== Prompt ==
Where the line with "match r with" appears below, start writing out lines exactly, and finish with the line with "admission nothing is", which is included; write out nothing else.

== Entries provided ==
== Segment start ==

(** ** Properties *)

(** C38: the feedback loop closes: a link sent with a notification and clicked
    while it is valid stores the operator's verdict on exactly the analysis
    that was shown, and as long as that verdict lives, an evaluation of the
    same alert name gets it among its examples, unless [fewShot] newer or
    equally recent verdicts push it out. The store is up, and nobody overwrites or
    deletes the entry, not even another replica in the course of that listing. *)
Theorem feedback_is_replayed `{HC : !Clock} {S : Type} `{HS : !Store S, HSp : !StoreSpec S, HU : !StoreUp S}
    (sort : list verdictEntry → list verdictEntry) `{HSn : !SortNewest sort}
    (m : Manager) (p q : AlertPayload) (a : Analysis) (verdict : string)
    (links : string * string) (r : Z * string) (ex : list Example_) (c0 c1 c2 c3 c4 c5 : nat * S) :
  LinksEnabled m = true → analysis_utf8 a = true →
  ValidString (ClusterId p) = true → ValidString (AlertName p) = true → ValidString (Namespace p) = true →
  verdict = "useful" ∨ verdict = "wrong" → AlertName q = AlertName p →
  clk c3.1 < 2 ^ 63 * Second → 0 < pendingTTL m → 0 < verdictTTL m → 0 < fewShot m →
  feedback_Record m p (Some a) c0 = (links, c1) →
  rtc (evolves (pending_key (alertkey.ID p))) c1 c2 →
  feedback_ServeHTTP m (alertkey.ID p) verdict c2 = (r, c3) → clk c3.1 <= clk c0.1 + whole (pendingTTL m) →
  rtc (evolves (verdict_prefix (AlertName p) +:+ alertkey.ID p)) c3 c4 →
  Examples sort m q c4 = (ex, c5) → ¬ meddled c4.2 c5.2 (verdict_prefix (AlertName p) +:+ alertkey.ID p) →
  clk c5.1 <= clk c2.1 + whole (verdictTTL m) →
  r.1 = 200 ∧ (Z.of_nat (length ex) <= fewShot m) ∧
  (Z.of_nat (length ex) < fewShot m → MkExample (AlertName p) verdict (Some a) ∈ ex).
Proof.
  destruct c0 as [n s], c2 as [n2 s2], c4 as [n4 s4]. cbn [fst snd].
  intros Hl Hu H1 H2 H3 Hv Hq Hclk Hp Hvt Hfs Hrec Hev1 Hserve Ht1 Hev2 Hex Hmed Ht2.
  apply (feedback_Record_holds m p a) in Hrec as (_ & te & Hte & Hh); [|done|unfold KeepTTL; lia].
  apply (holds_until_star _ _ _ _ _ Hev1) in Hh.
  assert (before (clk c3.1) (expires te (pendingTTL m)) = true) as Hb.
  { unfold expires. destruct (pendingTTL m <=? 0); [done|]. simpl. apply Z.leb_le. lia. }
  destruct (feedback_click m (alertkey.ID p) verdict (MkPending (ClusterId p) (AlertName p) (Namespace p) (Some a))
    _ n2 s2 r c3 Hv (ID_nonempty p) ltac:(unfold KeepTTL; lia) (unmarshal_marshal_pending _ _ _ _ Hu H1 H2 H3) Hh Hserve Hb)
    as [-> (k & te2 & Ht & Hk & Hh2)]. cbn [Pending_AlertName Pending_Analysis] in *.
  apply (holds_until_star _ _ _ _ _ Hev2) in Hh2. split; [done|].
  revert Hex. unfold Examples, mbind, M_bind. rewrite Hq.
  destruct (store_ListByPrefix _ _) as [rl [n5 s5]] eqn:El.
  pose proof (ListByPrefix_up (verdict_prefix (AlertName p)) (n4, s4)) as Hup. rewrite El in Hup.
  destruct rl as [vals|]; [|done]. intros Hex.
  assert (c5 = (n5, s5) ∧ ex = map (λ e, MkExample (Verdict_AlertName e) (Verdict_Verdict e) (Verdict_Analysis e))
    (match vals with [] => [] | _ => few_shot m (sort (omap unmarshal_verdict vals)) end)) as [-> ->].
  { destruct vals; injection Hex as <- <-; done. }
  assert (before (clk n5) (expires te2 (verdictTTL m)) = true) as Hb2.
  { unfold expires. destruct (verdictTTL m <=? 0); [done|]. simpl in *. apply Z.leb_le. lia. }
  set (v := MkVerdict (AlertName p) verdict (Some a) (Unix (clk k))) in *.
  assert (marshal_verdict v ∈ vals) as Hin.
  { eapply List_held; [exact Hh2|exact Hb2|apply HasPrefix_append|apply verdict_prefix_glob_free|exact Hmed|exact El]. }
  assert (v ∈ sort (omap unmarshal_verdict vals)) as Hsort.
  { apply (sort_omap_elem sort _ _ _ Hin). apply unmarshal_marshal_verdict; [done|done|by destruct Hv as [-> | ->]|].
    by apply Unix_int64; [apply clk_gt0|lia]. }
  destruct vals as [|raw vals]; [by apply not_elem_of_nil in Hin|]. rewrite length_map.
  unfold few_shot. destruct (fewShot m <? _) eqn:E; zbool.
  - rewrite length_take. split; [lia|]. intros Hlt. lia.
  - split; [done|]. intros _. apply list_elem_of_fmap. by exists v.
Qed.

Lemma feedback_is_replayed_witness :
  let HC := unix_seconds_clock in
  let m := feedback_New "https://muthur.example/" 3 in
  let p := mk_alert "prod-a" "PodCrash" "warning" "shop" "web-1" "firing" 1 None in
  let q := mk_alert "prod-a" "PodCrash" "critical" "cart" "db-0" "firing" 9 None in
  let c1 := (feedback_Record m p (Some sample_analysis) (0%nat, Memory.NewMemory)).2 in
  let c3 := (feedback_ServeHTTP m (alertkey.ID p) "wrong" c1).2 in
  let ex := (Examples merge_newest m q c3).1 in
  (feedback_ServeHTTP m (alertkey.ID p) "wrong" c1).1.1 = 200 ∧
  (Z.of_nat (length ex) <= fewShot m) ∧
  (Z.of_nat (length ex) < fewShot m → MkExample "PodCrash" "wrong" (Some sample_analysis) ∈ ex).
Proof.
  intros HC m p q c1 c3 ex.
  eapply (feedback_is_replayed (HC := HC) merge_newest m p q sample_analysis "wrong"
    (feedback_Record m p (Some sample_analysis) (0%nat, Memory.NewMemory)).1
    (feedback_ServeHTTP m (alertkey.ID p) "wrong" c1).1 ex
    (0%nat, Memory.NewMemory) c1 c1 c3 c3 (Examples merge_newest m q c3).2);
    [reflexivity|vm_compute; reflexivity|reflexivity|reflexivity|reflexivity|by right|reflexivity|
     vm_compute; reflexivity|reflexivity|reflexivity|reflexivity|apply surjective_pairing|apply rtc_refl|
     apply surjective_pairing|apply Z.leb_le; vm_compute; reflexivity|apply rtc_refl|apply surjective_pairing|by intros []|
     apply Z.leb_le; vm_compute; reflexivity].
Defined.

== Segment end ==
== Segment start ==

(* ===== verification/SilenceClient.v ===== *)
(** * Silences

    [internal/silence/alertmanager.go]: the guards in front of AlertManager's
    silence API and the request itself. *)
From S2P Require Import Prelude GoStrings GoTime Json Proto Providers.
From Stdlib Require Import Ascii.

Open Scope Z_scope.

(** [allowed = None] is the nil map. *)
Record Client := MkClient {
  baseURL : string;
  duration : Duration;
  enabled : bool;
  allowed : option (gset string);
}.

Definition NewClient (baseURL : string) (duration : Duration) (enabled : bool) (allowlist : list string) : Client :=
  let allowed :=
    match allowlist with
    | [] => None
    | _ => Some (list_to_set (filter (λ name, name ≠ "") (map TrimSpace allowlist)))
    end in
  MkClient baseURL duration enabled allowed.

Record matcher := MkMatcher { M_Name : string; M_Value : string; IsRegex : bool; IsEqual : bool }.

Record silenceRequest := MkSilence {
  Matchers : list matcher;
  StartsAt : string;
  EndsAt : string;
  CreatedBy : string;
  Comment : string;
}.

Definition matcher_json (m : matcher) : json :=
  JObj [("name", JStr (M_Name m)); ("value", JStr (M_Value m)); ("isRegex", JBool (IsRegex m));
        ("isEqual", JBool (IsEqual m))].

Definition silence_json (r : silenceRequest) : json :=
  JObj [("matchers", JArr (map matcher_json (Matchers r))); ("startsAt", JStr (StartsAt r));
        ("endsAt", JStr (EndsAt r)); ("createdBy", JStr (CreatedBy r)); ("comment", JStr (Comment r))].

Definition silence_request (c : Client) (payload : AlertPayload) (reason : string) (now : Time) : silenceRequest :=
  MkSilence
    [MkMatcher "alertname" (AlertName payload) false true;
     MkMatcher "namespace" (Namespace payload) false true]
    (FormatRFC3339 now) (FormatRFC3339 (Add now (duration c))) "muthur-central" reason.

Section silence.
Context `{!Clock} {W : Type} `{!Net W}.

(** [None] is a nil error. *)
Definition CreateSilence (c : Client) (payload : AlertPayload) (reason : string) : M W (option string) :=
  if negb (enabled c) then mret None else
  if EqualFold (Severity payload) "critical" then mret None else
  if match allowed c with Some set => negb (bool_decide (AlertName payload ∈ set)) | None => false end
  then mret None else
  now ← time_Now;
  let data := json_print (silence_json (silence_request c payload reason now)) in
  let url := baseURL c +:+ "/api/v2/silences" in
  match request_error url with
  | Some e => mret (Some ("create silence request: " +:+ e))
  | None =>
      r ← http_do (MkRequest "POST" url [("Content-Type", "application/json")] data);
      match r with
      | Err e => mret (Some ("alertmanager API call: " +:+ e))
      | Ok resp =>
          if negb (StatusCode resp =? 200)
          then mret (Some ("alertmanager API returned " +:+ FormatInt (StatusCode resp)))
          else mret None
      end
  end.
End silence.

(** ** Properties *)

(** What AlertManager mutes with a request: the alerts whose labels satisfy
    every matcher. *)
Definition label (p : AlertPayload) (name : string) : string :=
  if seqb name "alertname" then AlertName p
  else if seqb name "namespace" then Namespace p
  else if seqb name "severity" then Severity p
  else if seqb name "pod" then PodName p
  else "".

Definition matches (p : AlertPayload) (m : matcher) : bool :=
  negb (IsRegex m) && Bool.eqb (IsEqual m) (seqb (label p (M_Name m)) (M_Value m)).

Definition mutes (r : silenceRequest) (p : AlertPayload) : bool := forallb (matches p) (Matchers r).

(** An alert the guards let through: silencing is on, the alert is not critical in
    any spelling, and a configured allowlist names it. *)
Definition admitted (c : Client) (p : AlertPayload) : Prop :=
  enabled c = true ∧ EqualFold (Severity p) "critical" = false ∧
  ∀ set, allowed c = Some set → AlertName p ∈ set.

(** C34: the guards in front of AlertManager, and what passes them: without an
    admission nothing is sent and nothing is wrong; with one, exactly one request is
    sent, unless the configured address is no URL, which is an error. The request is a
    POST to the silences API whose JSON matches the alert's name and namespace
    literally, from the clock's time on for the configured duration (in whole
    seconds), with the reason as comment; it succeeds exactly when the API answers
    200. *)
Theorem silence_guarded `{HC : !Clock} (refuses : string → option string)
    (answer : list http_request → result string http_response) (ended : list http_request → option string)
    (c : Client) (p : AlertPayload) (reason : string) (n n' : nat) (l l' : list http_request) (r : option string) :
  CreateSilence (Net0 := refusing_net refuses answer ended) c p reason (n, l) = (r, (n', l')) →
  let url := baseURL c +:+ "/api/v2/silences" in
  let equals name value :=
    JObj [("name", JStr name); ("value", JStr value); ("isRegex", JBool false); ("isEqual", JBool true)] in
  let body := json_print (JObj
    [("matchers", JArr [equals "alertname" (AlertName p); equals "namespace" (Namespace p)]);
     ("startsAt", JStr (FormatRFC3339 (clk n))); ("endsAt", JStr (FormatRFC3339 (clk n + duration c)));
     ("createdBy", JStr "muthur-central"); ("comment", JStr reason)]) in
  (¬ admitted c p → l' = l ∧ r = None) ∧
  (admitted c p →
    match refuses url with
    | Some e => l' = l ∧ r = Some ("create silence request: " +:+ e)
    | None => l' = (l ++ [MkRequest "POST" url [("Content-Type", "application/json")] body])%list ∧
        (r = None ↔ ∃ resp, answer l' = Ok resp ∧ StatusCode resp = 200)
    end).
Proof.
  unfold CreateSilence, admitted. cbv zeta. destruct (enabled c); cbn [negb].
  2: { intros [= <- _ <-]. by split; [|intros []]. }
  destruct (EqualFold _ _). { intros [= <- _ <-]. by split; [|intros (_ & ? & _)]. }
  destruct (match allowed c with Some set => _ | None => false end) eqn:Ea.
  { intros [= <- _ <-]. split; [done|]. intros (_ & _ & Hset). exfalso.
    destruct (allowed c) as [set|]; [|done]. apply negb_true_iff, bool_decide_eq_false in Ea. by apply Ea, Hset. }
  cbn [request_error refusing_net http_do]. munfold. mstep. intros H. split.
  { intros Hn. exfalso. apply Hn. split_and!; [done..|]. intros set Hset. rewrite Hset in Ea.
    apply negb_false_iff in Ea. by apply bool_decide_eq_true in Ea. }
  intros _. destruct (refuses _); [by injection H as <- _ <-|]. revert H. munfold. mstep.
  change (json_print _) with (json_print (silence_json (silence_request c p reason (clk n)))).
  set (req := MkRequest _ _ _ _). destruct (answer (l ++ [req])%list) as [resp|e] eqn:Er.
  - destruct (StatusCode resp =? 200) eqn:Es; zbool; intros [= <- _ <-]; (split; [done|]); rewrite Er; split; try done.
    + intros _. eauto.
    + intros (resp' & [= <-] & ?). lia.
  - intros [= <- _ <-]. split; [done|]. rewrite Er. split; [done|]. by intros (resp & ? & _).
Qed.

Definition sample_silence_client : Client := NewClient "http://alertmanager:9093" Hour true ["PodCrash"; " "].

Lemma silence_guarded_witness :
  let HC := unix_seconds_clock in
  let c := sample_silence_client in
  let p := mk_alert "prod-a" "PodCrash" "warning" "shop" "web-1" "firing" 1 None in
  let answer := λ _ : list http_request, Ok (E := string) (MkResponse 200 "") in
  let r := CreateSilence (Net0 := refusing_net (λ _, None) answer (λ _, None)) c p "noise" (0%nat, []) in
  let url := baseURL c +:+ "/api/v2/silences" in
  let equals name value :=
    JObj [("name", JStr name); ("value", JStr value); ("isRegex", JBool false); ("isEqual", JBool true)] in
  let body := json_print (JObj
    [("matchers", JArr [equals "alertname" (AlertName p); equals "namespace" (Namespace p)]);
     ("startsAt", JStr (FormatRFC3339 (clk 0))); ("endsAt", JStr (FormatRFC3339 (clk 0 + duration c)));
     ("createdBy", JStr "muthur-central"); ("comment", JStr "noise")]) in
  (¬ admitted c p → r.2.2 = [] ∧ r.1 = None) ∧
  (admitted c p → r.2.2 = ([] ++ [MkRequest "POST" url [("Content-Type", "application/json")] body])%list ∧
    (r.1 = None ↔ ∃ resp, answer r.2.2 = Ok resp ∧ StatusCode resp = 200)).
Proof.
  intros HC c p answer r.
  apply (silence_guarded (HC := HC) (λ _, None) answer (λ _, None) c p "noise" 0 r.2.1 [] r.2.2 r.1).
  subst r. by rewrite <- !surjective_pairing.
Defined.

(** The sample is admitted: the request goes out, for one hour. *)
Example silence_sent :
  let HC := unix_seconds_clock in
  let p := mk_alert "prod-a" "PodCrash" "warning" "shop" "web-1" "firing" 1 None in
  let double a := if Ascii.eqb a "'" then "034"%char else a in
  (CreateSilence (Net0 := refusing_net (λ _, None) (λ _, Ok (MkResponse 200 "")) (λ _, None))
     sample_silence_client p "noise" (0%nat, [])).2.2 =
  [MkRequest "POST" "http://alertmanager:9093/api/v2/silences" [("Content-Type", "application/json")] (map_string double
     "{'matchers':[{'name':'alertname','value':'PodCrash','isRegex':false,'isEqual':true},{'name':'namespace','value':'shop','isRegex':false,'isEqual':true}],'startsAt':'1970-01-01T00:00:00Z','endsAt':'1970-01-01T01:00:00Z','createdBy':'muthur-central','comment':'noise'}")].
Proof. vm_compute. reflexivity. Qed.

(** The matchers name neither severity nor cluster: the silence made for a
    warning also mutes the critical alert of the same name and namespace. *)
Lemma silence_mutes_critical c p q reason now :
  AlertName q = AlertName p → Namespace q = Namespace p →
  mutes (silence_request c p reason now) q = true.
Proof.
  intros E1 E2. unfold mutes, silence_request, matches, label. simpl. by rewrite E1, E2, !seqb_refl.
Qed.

== Segment end ==

== Answer space ==
      match r with
      | Err e => mret (Some ("alertmanager API call: " +:+ e))
      | Ok resp =>
          if negb (StatusCode resp =? 200)
          then mret (Some ("alertmanager API returned " +:+ FormatInt (StatusCode resp)))
          else mret None
      end
  end.
End silence.

(** ** Properties *)

(** What AlertManager mutes with a request: the alerts whose labels satisfy
    every matcher. *)
Definition label (p : AlertPayload) (name : string) : string :=
  if seqb name "alertname" then AlertName p
  else if seqb name "namespace" then Namespace p
  else if seqb name "severity" then Severity p
  else if seqb name "pod" then PodName p
  else "".

Definition matches (p : AlertPayload) (m : matcher) : bool :=
  negb (IsRegex m) && Bool.eqb (IsEqual m) (seqb (label p (M_Name m)) (M_Value m)).

Definition mutes (r : silenceRequest) (p : AlertPayload) : bool := forallb (matches p) (Matchers r).

(** An alert the guards let through: silencing is on, the alert is not critical in
    any spelling, and a configured allowlist names it. *)
Definition admitted (c : Client) (p : AlertPayload) : Prop :=
  enabled c = true ∧ EqualFold (Severity p) "critical" = false ∧
  ∀ set, allowed c = Some set → AlertName p ∈ set.

(** C34: the guards in front of AlertManager, and what passes them: without an
    admission nothing is sent and nothing is wrong; with one, exactly one request is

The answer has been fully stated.